What to do? The creative Feds have successfully prosecuted a company for Pfizer's misdeeds. That company freely admitted its guilt and as a result is now banned from selling any drugs to Medicare or Medicaid. The company is called Pharmacia & Upjohn Co., Inc. Old-timers might recall that both Upjohn and Pharmacia are former drug firms that were bought out by Pfizer and thereupon ceased to exist as independent firms. Pharmacia & Upjohn Co., Inc. has no assets or employees and manufactures no drugs. It exists only as an on-paper shell company, totally owned by Pfizer. It was actually invented back in 2007 by Pfizer for the same purpose, to take the hit for an earlier prosecution. Since it happened to still be around, on paper, it was the best target to take the hit for this latest offense as well.

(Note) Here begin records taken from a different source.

(* ===== verification/Wire.v ===== *)
(** * A wire format for concrete runs

    Codecs that compose: a value is written in front of what follows it, and read back with
    what follows it.  They give the concrete runs of the development message codecs that meet
    the law of [ProtoCodec], that reject bytes which encode nothing, and that nest without
    blowing up the messages inside other messages. *)

From S2P Require Import Prelude.

Class Wire (A : Type) : Type := {
  put : A → bytes;
  get : bytes → option (A * bytes);
  get_put : ∀ a rest, get (put a ++ rest) = Some (a, rest)
}.

(** A byte is itself. *)
#[global, program] Instance wire_byte : Wire Byte.byte :=
  {| put b := [b]; get l := match l with [] => None | b :: l => Some (b, l) end |}.
Next Obligation. done. Qed.

#[global, program] Instance wire_unit : Wire unit := {| put _ := []; get l := Some ((), l) |}.
Next Obligation. by intros []. Qed.

#[global, program] Instance wire_prod {A B} `{!Wire A, !Wire B} : Wire (A * B) :=
  {| put x := put x.1 ++ put x.2;
     get l := '(a, l) ← get l; '(b, l) ← get l; Some ((a, b), l) |}.
Next Obligation. intros A B ?? [a b] rest. simpl. rewrite <- app_assoc, get_put. simpl. by rewrite get_put. Qed.

Definition put_sum {A B} `{!Wire A, !Wire B} (x : A + B) : bytes :=
  match x with inl a => Byte.x00 :: put a | inr b => Byte.x01 :: put b end.

Definition get_sum {A B} `{!Wire A, !Wire B} (l : bytes) : option ((A + B) * bytes) :=
  match l with
  | Byte.x00 :: l => '(a, l) ← get l; Some (inl a, l)
  | Byte.x01 :: l => '(b, l) ← get l; Some (inr b, l)
  | _ => None
  end.

#[global, program] Instance wire_sum {A B} `{!Wire A, !Wire B} : Wire (A + B) :=
  {| put := put_sum; get := get_sum |}.
Next Obligation. intros A B ?? [a|b] rest; simpl; by rewrite get_put. Qed.

(** A type that embeds into one with a codec. *)
Program Definition wire_inj {A B} `{!Wire B} (f : A → B) (g : B → A) (gf : ∀ a, g (f a) = a) : Wire A :=
  {| put a := put (f a); get l := '(b, l) ← get l; Some (g b, l) |}.
Next Obligation. intros A B ? f g gf a rest. simpl. rewrite get_put. simpl. by rewrite gf. Qed.

#[global] Instance wire_option {A} `{!Wire A} : Wire (option A) :=
  wire_inj (λ o, match o with None => inl () | Some a => inr a end)
    (λ s, match s with inl _ => None | inr a => Some a end) ltac:(by intros []).

(** Lists: a marker in front of each element, another one at the end. *)
Definition put_list {A} `{!Wire A} (l : list A) : bytes :=
  foldr (λ a r, Byte.x01 :: put a ++ r) [Byte.x00] l.

Fixpoint get_list {A} `{!Wire A} (fuel : nat) (l : bytes) : option (list A * bytes) :=
  match fuel, l with
  | S fuel, Byte.x00 :: l => Some ([], l)
  | S fuel, Byte.x01 :: l => '(a, l) ← get l; '(r, l) ← get_list fuel l; Some (a :: r, l)
  | _, _ => None
  end.

Lemma get_put_list {A} `{!Wire A} (l : list A) rest fuel :
  (length l < fuel)%nat → get_list fuel (put_list l ++ rest) = Some (l, rest).
Proof.
  revert fuel. induction l as [|a l IH]; intros [|fuel] Hf; simpl in *; try lia; [done|].
  rewrite <- app_assoc, get_put. simpl. by rewrite IH by lia.
Qed.

Lemma put_list_length {A} `{!Wire A} (l : list A) : (length l < length (put_list l))%nat.
Proof. induction l as [|a l IH]; simpl; [lia|]. rewrite length_app. lia. Qed.

#[global, program] Instance wire_list {A} `{!Wire A} : Wire (list A) :=
  {| put := put_list; get l := get_list (S (length l)) l |}.
Next Obligation.
  intros A ? l rest. apply get_put_list. rewrite length_app. pose proof (put_list_length l). lia.
Qed.

(** Numbers, names and the like: the bits of their code, then a marker. *)
Fixpoint put_pos (p : positive) : bytes :=
  match p with
  | xH => [Byte.x02]
  | xO p => Byte.x00 :: put_pos p
  | xI p => Byte.x01 :: put_pos p
  end.

Fixpoint get_pos (l : bytes) : option (positive * bytes) :=
  match l with
  | Byte.x00 :: l => '(p, l) ← get_pos l; Some (xO p, l)
  | Byte.x01 :: l => '(p, l) ← get_pos l; Some (xI p, l)
  | Byte.x02 :: l => Some (xH, l)
  | _ => None
  end.

Lemma get_put_pos p rest : get_pos (put_pos p ++ rest) = Some (p, rest).
Proof. by induction p as [p IH|p IH|]; simpl; rewrite ?IH. Qed.

Program Definition wire_countable {A} `{Countable A} : Wire A :=
  {| put a := put_pos (encode a);
     get l := '(p, l) ← get_pos l; a ← decode p; Some (a, l) |}.
Next Obligation. intros A ?? a rest. simpl. rewrite get_put_pos. simpl. by rewrite decode_encode. Qed.

#[global] Instance wire_Z : Wire Z := wire_countable.
#[global] Instance wire_bool : Wire bool := wire_countable.
#[global] Instance wire_positive : Wire positive := wire_countable.

Lemma string_of_bytes_of_string s : String.string_of_list_byte (String.list_byte_of_string s) = s.
Proof. apply String.string_of_list_byte_of_string. Qed.

#[global] Instance wire_string : Wire string :=
  wire_inj String.list_byte_of_string String.string_of_list_byte string_of_bytes_of_string.

(** A message codec: nothing may follow the message. *)
Definition get_all {M} `{!Wire M} (l : bytes) : option M :=
  match get l with Some (m, []) => Some m | _ => None end.

Lemma get_all_put {M} `{!Wire M} (m : M) : get_all (put m) = Some m.
Proof. unfold get_all. by rewrite <- (app_nil_r (put m)), get_put. Qed.

Lemma get_all_Some {M} `{!Wire M} (m : M) b : Some (put m) = Some b → get_all b = Some m.
Proof. intros [= <-]. apply get_all_put. Qed.

Definition wire_codec (M : Type) `{!Wire M} : ProtoCodec M :=
  {| proto_encode := put; proto_decode := get_all; proto_decode_encode := get_all_put |}.
(* ===== verification/TestMessages.v ===== *)
(** * Messages of the runtime's unit tests

    The messages of the endpoint with the parts of the Oak protocol empty, their decidable
    equality and that of the messages of the Raft library and the actor, and the default
    messages of the protocol. *)

From S2P Require Import Prelude RaftTypes Endpoint Snapshot Handshake Communication Model.

(** The fields that the source leaves empty in the messages. *)
Definition test_oak_session : OakSession :=
  {| EndorsedEvidence := unit; AttestationBinding := unit; HandshakeRequestType := unit;
     HandshakeResponseType := unit; ReferenceValues := unit |}.
#[local] Existing Instance test_oak_session.

#[global] Instance AttestRequest_eq_dec : EqDecision (@AttestRequest test_oak_session).
Proof. intros [x] [y]. unfold EndorsedEvidence in *. simpl in *. solve_decision. Defined.
#[global] Instance AttestResponse_eq_dec : EqDecision (@AttestResponse test_oak_session).
Proof. intros [x] [y]. simpl in *. solve_decision. Defined.
#[global] Instance HandshakeRequest_eq_dec : EqDecision (@HandshakeRequest test_oak_session).
Proof. intros [x x'] [y y']. simpl in *. solve_decision. Defined.
#[global] Instance HandshakeResponse_eq_dec : EqDecision (@HandshakeResponse test_oak_session).
Proof. intros [x x'] [y y']. simpl in *. solve_decision. Defined.
#[global] Instance InitiatorRequestMessage_eq_dec :
  EqDecision (@InitiatorRequestMessage test_oak_session).
Proof. solve_decision. Defined.
#[global] Instance RecipientResponseMessage_eq_dec :
  EqDecision (@RecipientResponseMessage test_oak_session).
Proof. solve_decision. Defined.
#[global] Instance NoiseProtocolMessage_eq_dec : EqDecision (@NoiseProtocolMessage test_oak_session).
Proof. solve_decision. Defined.
#[global] Instance Encryption_eq_dec : EqDecision (@Encryption test_oak_session).
Proof. solve_decision. Defined.
#[global] Instance SecureChannelHandshake_eq_dec :
  EqDecision (@SecureChannelHandshake test_oak_session).
Proof. solve_decision. Defined.

#[global] Instance DeliverSystemMessage_eq_dec : EqDecision DeliverSystemMessage.
Proof. solve_decision. Defined.
#[global] Instance DeliverSnapshotRequest_eq_dec : EqDecision DeliverSnapshotRequest.
Proof. solve_decision. Defined.
#[global] Instance DeliverSnapshotResponse_eq_dec : EqDecision DeliverSnapshotResponse.
Proof. solve_decision. Defined.
#[global] Instance DeliverSnapshotFailure_eq_dec : EqDecision DeliverSnapshotFailure.
Proof. solve_decision. Defined.
#[global] Instance DeliverAppMessage_eq_dec : EqDecision DeliverAppMessage.
Proof. solve_decision. Defined.
#[global] Instance SnapshotConfig_eq_dec : EqDecision SnapshotConfig.
Proof. solve_decision. Defined.
#[global] Instance RaftConfig_eq_dec : EqDecision RaftConfig.
Proof. solve_decision. Defined.
#[global] Instance ChangeClusterRequest_eq_dec : EqDecision ChangeClusterRequest.
Proof. solve_decision. Defined.
#[global] Instance ChangeClusterResponse_eq_dec : EqDecision ChangeClusterResponse.
Proof. solve_decision. Defined.
#[global] Instance CheckClusterResponse_eq_dec : EqDecision CheckClusterResponse.
Proof. solve_decision. Defined.
#[global] Instance GetReplicaStateResponse_eq_dec : EqDecision GetReplicaStateResponse.
Proof. solve_decision. Defined.
#[global] Instance LogMessage_eq_dec : EqDecision LogMessage.
Proof. solve_decision. Defined.
#[global] Instance StartReplicaRequest_eq_dec : EqDecision (@StartReplicaRequest test_oak_session).
Proof.
  intros [a b c d e f] [a' b' c' d' e' f']. simpl in *.
  refine (cast_if_and (decide (a = a' ∧ b = b' ∧ c = c' ∧ d = d' ∧ f = f'))
            (decide (e = e'))); abstract naive_solver.
Defined.
#[global] Instance InMsg_eq_dec : EqDecision (@InMsg test_oak_session).
Proof. solve_decision. Defined.
#[global] Instance OutMsg_eq_dec : EqDecision (@OutMsg test_oak_session).
Proof. solve_decision. Defined.
#[global] Instance OutMessage_eq_dec : EqDecision (@OutMessage test_oak_session).
Proof. solve_decision. Defined.

(** ** The Raft library and the actor *)

#[global] Instance RaftStorageError_eq_dec : EqDecision RaftStorageError.
Proof. solve_decision. Defined.
#[global] Instance RaftError_eq_dec : EqDecision RaftError.
Proof. solve_decision. Defined.
#[global] Instance RaftEntryType_eq_dec : EqDecision RaftEntryType.
Proof. solve_decision. Defined.
#[global] Instance RaftEntry_eq_dec : EqDecision RaftEntry.
Proof. solve_decision. Defined.
#[global] Instance RaftHardState_eq_dec : EqDecision RaftHardState.
Proof. solve_decision. Defined.
#[global] Instance SnapshotError_eq_dec : EqDecision SnapshotError.
Proof. solve_decision. Defined.
#[global] Instance PalError_eq_dec : EqDecision PalError.
Proof. solve_decision. Defined.
#[global] Instance ActorCommand_eq_dec : EqDecision ActorCommand.
Proof. solve_decision. Defined.
#[global] Instance ActorEvent_eq_dec : EqDecision ActorEvent.
Proof. solve_decision. Defined.
#[global] Instance ActorEventContext_eq_dec : EqDecision ActorEventContext.
Proof. solve_decision. Defined.

(** ** Default messages *)

Definition default_attest_request : AttestRequest := {| areq_endorsed_evidence := [] |}.
Definition default_attest_response : AttestResponse := {| aresp_endorsed_evidence := [] |}.
Definition default_handshake_request : HandshakeRequest :=
  {| hreq_attestation_binding := None; hreq_handshake_type := None |}.
Definition default_handshake_response : HandshakeResponse :=
  {| hresp_attestation_binding := None; hresp_handshake_type := None |}.

Definition test_snapshot_processor_cluster_change_becomes_leader : unit_test :=
  let '(instant, replica_id) := (10, REPLICA_1) in
  let mock_sender := expect_sender_init mock_sender_new replica_id in
  let mock_sender := expect_sender_set_instant mock_sender instant in
  let mock_receiver := expect_receiver_init mock_receiver_new replica_id in
  let mock_receiver := expect_receiver_reset mock_receiver in
  snapshot_processor ← create_and_init_processor replica_id mock_sender mock_receiver;
  snapshot_processor ← assert_cluster_change snapshot_processor REPLICA_1 TERM_1 [REPLICA_1] [];
  assert_role snapshot_processor instant true.

Definition test_snapshot_processor_cluster_change_becomes_follower : unit_test :=
  let '(instant, replica_id) := (10, REPLICA_1) in
  let cancellations := [(1, Failure)] in
  let mock_sender := expect_sender_init mock_sender_new replica_id in
  let mock_sender := expect_sender_reset mock_sender (list_to_set cancellations.*1) in
  let mock_receiver := expect_receiver_init mock_receiver_new replica_id in
  let mock_receiver := expect_receiver_reset mock_receiver in
  let mock_receiver := expect_receiver_set_instant mock_receiver instant in
  snapshot_processor ← create_and_init_processor replica_id mock_sender mock_receiver;
  snapshot_processor ←
    assert_cluster_change snapshot_processor REPLICA_1 TERM_1 [REPLICA_1; REPLICA_2] [];
  snapshot_processor ←
    assert_cluster_change snapshot_processor REPLICA_2 TERM_2 [REPLICA_1; REPLICA_2] cancellations;
  assert_role snapshot_processor instant false.

Definition test_snapshot_processor_cluster_change_remains_leader : unit_test :=
  let '(instant, replica_id) := (10, REPLICA_1) in
  let cancellations := [(1, Failure)] in
  let mock_sender := expect_sender_init mock_sender_new replica_id in
  let mock_sender := expect_sender_reset mock_sender (list_to_set cancellations.*1) in
  let mock_sender := expect_sender_set_instant mock_sender instant in
  let mock_receiver := expect_receiver_init mock_receiver_new replica_id in
  let mock_receiver := expect_receiver_reset mock_receiver in
  snapshot_processor ← create_and_init_processor replica_id mock_sender mock_receiver;
  snapshot_processor ←
    assert_cluster_change snapshot_processor REPLICA_1 TERM_1 [REPLICA_1; REPLICA_2] [];
  snapshot_processor ←
    assert_cluster_change snapshot_processor REPLICA_1 TERM_2 [REPLICA_1; REPLICA_2] cancellations;
  assert_role snapshot_processor instant true.

(** ** The receiver *)

Definition default_snapshot_metadata : RaftSnapshotMetadata :=
  create_raft_snapshot_metadata 1 2 (create_raft_config_state []).

Definition create_deliver_snapshot_request_header
    (sender_id snapshot_id delivery_id snapshot_size : Z) (snapshot_metadata chunk_contents : bytes)
    : DeliverSnapshotRequest :=
  let header := {| hdr_snapshot_size := snapshot_size; hdr_snapshot_metadata := snapshot_metadata;
                   hdr_chunk_contents := chunk_contents |} in
  let payload := {| rqp_snapshot_id := snapshot_id; rqp_it := Some (PayloadHeader header) |} in
  {| req_recipient_replica_id := 1; req_sender_replica_id := sender_id;
     req_delivery_id := delivery_id; req_payload_contents := proto_encode payload |}.

Definition create_deliver_snapshot_request_chunk
    (sender_id snapshot_id delivery_id chunk_index : Z) (chunk_contents : bytes)
    : DeliverSnapshotRequest :=
  let chunk := {| chk_chunk_index := chunk_index; chk_chunk_contents := chunk_contents |} in
  let payload := {| rqp_snapshot_id := snapshot_id; rqp_it := Some (PayloadChunk chunk) |} in
  {| req_recipient_replica_id := 1; req_sender_replica_id := sender_id;
     req_delivery_id := delivery_id; req_payload_contents := proto_encode payload |}.

Definition assert_snapshot_success
    (complete_result : option (result SnapshotError (Z * RaftSnapshot))) (snapshot_sender_id : Z)
    (snapshot_data : bytes) (snapshot_metadata : RaftSnapshotMetadata) : unit_test :=
  snapshot_result ← unwrap complete_result;
  '(sender_id, snapshot) ← unwrap_ok snapshot_result;
  assert_eq sender_id snapshot_sender_id;;
  assert_eq (snap_data snapshot) snapshot_data;;
  assert_eq (snap_metadata snapshot) (Some snapshot_metadata).

(** What [assert_deliver_snapshot_accepted] and [assert_deliver_snapshot_rejected] share. *)
Definition assert_deliver_snapshot (status : Z)
    (response : DeliverSnapshotResponse) (snapshot_id delivery_id chunk_index : Z) : unit_test :=
  assert_eq delivery_id (resp_delivery_id response);;
  payload ← unwrap (proto_decode (resp_payload_contents response));
  assert_eq payload
    {| rsp_snapshot_id := snapshot_id; rsp_chunk_index := chunk_index; rsp_status := status |}.

Definition assert_deliver_snapshot_accepted := assert_deliver_snapshot SnapshotStatusAccepted.
Definition assert_deliver_snapshot_rejected := assert_deliver_snapshot SnapshotStatusRejected.

Definition data_1_to_5 : bytes := [Byte.x01; Byte.x02; Byte.x03; Byte.x04; Byte.x05].
Definition data_6_to_10 : bytes := [Byte.x06; Byte.x07; Byte.x08; Byte.x09; Byte.x0a].

Definition test_snapshot_receiver_single_chunk : unit_test :=
  let receiver := receiver_new in
  let metadata := default_snapshot_metadata in
  let data := data_1_to_5 in
  '(receiver, response) ← receiver_process_request receiver
    (create_deliver_snapshot_request_header REPLICA_1 SNAPSHOT_1 DELIVERY_1 (zlen data)
       (proto_encode metadata) data);
  assert_deliver_snapshot_accepted response SNAPSHOT_1 DELIVERY_1 0;;
  '(receiver, complete_result) ← receiver_try_complete receiver;
  assert_snapshot_success complete_result REPLICA_1 data metadata.

Definition test_snapshot_receiver_multiple_chunks : unit_test :=
  let receiver := receiver_new in
  let metadata := default_snapshot_metadata in
  let data := data_1_to_5 in
  first ← slice data 0 3; last ← slice data 3 5;
  '(receiver, response) ← receiver_process_request receiver
    (create_deliver_snapshot_request_header REPLICA_1 SNAPSHOT_1 DELIVERY_1 (zlen data)
       (proto_encode metadata) first);
  assert_deliver_snapshot_accepted response SNAPSHOT_1 DELIVERY_1 0;;
  '(receiver, complete_result) ← receiver_try_complete receiver;
  assert (bool_decide (complete_result = None));;
  '(receiver, response) ← receiver_process_request receiver
    (create_deliver_snapshot_request_chunk REPLICA_1 SNAPSHOT_1 DELIVERY_1 1 last);
  assert_deliver_snapshot_accepted response SNAPSHOT_1 DELIVERY_1 1;;
  '(receiver, complete_result) ← receiver_try_complete receiver;
  assert_snapshot_success complete_result REPLICA_1 data metadata.

Definition test_snapshot_receiver_reset_new_snapshot : unit_test :=
  let receiver := receiver_new in
  let metadata := default_snapshot_metadata in
  let data_1 := data_1_to_5 in
  first ← slice data_1 0 3;
  '(receiver, response) ← receiver_process_request receiver
    (create_deliver_snapshot_request_header REPLICA_1 SNAPSHOT_1 DELIVERY_1 (zlen data_1)
       (proto_encode metadata) first);
  assert_deliver_snapshot_accepted response SNAPSHOT_1 DELIVERY_1 0;;
  '(receiver, complete_result) ← receiver_try_complete receiver;
  assert (bool_decide (complete_result = None));;
  let data_2 := data_6_to_10 in
  first ← slice data_2 0 4; last ← slice data_2 4 5;
  '(receiver, response) ← receiver_process_request receiver
    (create_deliver_snapshot_request_header REPLICA_1 SNAPSHOT_2 DELIVERY_2 (zlen data_2)
       (proto_encode metadata) first);
  assert_deliver_snapshot_accepted response SNAPSHOT_2 DELIVERY_2 0;;
  '(receiver, response) ← receiver_process_request receiver
    (create_deliver_snapshot_request_chunk REPLICA_1 SNAPSHOT_2 DELIVERY_2 1 last);
  assert_deliver_snapshot_accepted response SNAPSHOT_2 DELIVERY_2 1;;
  '(receiver, complete_result) ← receiver_try_complete receiver;
  assert_snapshot_success complete_result REPLICA_1 data_2 metadata.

As I reviewed in that earlier post, Ann Woolner wrote in Business Week that nothing today prevents the Feds from prosecuting a drug firm and its executives under misdemeanor instead of felony charges. You can throw somebody in jail for certain misdemeanors. If you want to send a message to drug companies that they cannot get away with illegal behavior, while avoiding the serious consequences of a company like Pfizer actually going out of business, the best way to do this (says Woolner) is to charge some of their top executives with misdemeanors and throw them in the slammer for 6 months or whatever the law allows. What we would now have to guard against is these execs setting up shell companies of themselves and telling the Feds to put that shell company into jail instead of them. I guess when you have that kind of bankroll to hire the country's smartest lawyers, anything is possible.